The movie “Apollo 13” contains one of my favorite scenes.
The goal is to land on the moon. While in flight, mission commander James Lovell, played by Tom Hanks, informs mission control in Houston that a fire in the oxygen tank has disabled the spacecraft. Safe return of the crew is doubtful.
Back at mission control, the NASA director huddles with a PR advisor. “It could be the worst disaster NASA has ever experienced,” the director says.
Flight Director Gene Kranz, played by Ed Harris, overhears his boss’s prediction. “With all due respect, sir,” he says, “I believe this is going to be our finest hour.”
And it was.
The Mackinac Center has written down a handful of values that we use to shape our workplace culture. One of the values is optimism. Here’s how we describe it: “We think better times are ahead of us and that we can make Michigan a better place to live. We face the future with optimism and good cheer.”
Optimism is a choice, not a byproduct. Optimism is most necessary when little exists to justify it.

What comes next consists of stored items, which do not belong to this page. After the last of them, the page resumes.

Lemma triple_server_destroy s :
  triple (server_blocks s) (server_destroy_mem s) (λ _, [])
    (λ calls, calls = job_queue_destroy (mq_data (mp_queue (mv_pool s)))) (λ _, True).
Proof.
  unfold server_destroy_mem, server_stop_mem, server_blocks. set (P := pool_blocks (mv_pool s)). set (S := service_blocks (mv_service s)).
  eapply (triple_seq (mv_block s :: P ++ S ++ [mg_block (mv_guard s); mh_block (mv_handler s)]) _ _ _ (ptr (mv_listen s)) (λ _, []) _
    (λ s', s' = mkMServer (mv_block s) None (thread_pool_stop_mem (mv_pool s)) (mv_service s) (mv_guard s) (mv_handler s)) (λ _, True));
    [|solve_Permutation|].
  { call triple_free with (@nil nat). finish. }
  intros s' ->. simpl. call triple_release with (mv_block s :: P ++ S ++ [mg_block (mv_guard s)]).
  call triple_release with (mv_block s :: P ++ S). call triple_service_destroy with (mv_block s :: P).
  call triple_pool_destroy with [mv_block s] as calls ->. call triple_release with (@nil nat). finish.
Qed.

(** The object that a create function of one block makes. *)
Lemma triple_object {A} (f : nat → A) (blocks : A → list nat) (msg : cstr) :
  (∀ p, blocks (f p) = [p]) →
  triple [] (p ← malloc; match p with None => mret (fail msg) | Some p => mret (Ok (f p)) end : M (result SqlError A))
    (λ r, match r with Ok a => blocks a | Err _ => [] end)
    (λ r, match r with Ok a => ∃ p, a = f p | Err _ => True end) (λ r, is_ok r = true).
Proof. intros Hb. call triple_acquire with (@nil nat) as [p|] _; finish; [by rewrite Hb|by eexists]. Qed.

Lemma triple_server_create c :
  triple [] (server_create_mem c) (λ r, match r with Ok s => server_blocks s | Err _ => [] end)
    (λ r, match r with
          | Ok s => (∃ ctx, server_create c = Ok (pool_of (mv_pool s), ctx) ∧ same_context (ms_context (mv_service s)) ctx) ∧
                    mg_context (mv_guard s) = mc_block (ms_context (mv_service s)) ∧
                    mh_service (mv_handler s) = ms_block (mv_service s) ∧ mh_guard (mv_handler s) = mg_block (mv_guard s)
          | Err _ => True
          end)
    (λ r, match r with Err e => server_create (Idx := BPTree) c = Err e | Ok _ => True end).
Proof.
  unfold server_create_mem, server_create. destruct (server_config_validate c) as [[]|e]; [|by finish].
  call triple_acquire with (@nil nat) as [server|] _; [|finish].
  call triple_pool_create with [server] as [pool|e] Hpool.
  2: { call triple_release with (@nil nat). finish. by intros _ ->. }
  rewrite Hpool. simpl. call triple_service_create with (server :: pool_blocks pool) as [service|e] Hservice.
  2: { call triple_pool_destroy with [server] as ? _. call triple_release with (@nil nat). finish. by intros _ _ ->. }
  destruct Hservice as (ctx & Hservice & Hctx). rewrite Hservice. simpl.
  set (F := server :: pool_blocks pool ++ service_blocks service).
  call (triple_object (λ p, mkMGuard p (mc_block (ms_context service))) (λ g, [mg_block g])) with F as [guard|e] Hguard; [done|..].
  2: { call triple_service_destroy with (server :: pool_blocks pool). call triple_pool_destroy with [server] as ? _.
       call triple_release with (@nil nat). finish. }
  call (triple_object (λ p, mkMHandler p (ms_block service) (mg_block guard)) (λ h, [mh_block h])) with (mg_block guard :: F) as [handler|e] Hh; [done|..].
  2: { call triple_release with F. call triple_service_destroy with (server :: pool_blocks pool).
       call triple_pool_destroy with [server] as ? _. call triple_release with (@nil nat). finish. }
  destruct Hguard as [? ->], Hh as [? ->]. apply triple_ret; [|split; [by eexists|done]|done].
  unfold server_blocks. simpl. subst F. solve_Permutation.
Qed.

(** ** Properties *)

(** C34. The life of the server's objects.  If [server_create] is refused any resource it returns
    NULL and has given back what it took, and nothing twice.  Otherwise what is held is the
    objects of the server, which are those of [ServerMain.server_create], linked to each other;
    and [server_destroy], whenever the workers have stopped, whatever tables are loaded then and
    whatever jobs are queued, gives back all of it and calls the cleanups of the queued jobs. *)
Theorem server_lifecycle (c : ServerConfig) (m : Mem) :
  mem_ok m →
  let '(r, m1) := server_create_mem c m in
  mem_ok m1 ∧
  match r with
  | Err e => held m1 ≡ₚ held m ∧ (all_succeed m → server_create (Idx := BPTree) c = Err e)
  | Ok s =>
      held m1 ≡ₚ server_blocks s ++ held m ∧
      (∃ ctx, server_create c = Ok (pool_of (mv_pool s), ctx) ∧ same_context (ms_context (mv_service s)) ctx) ∧
      mg_context (mv_guard s) = mc_block (ms_context (mv_service s)) ∧
      mh_service (mv_handler s) = ms_block (mv_service s) ∧ mh_guard (mv_handler s) = mg_block (mv_guard s) ∧
      ∀ s2 m2, mem_ok m2 → held m2 ≡ₚ server_blocks s2 ++ held m →
        let '(calls, m3) := server_destroy_mem s2 m2 in
        mem_ok m3 ∧ held m3 ≡ₚ held m ∧ calls = job_queue_destroy (mq_data (mp_queue (mv_pool s2)))
  end.
Proof.
  intros Hm. destruct (triple_server_create c m (held m) Hm) as (Hm1 & Hh1 & HQ & HR); [done|].
  destruct (server_create_mem c m) as [[s|e] m1]; simpl in *; (split; [done|]).
  - destruct HQ as (Hctx & Hg & Hs & Hgd). split_and!; [done..|]. intros s2 m2 Hm2 Hh2.
    destruct (triple_server_destroy s2 m2 (held m) Hm2 Hh2) as (? & ? & ? & _). by destruct (server_destroy_mem s2 m2).
  - split; [done|]. intros Hall. by apply HR.
Qed.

The Mackinac Center team grounds its optimism in several assumptions: Each person has dignity and should be free to maximize his or her potential. Government exists to protect individual liberty. The free-market recommendations we offer can be — should be — enacted. Not only enacted, but celebrated, because the ideas will secure opportunity and prosperity. We are focused on Michigan policy because we have chosen Michigan as our home. We won’t save America without fixing Michigan.
We choose to see economic developments, political trends and new technology through an optimistic lens.
I’ve wondered whether optimism affects public policy. Do optimistic people embrace different policies than pessimists do? A few years ago, the technology analyst Dan Wang wrote an essay arguing that optimism drives innovation. Economists, he said, should consider optimism as human capital. Long-term investment, risk tolerance, exploration: They all require optimism.
Every physical object around us, says my friend John Tillman, exists because someone had a vision and took risks to make it or move it. If that’s true for the economy, the insight can be extended to groups of people as well.
A pessimistic organization huddles in upon itself, defensive and fearful. It exaggerates risks and overcompensates for them. It sees the world through a scarcity mindset and assumes that someone else’s gain comes at a cost. The pessimist is an expert on the problem but rarely discusses solutions.
You can spot the optimistic organization because it presumes that others act with good intent. Its people are generous with time and resources.The optimist is not blind to uncertainty or risk, but nevertheless works hard because the future is worth shaping. Optimists prefer persuasion over domination. They attract followers and collaborate with allies.
Our state faces immense challenges right now. You don’t need me to detail those challenges. We are proud to work with friends like you to secure a brighter future for Michigan.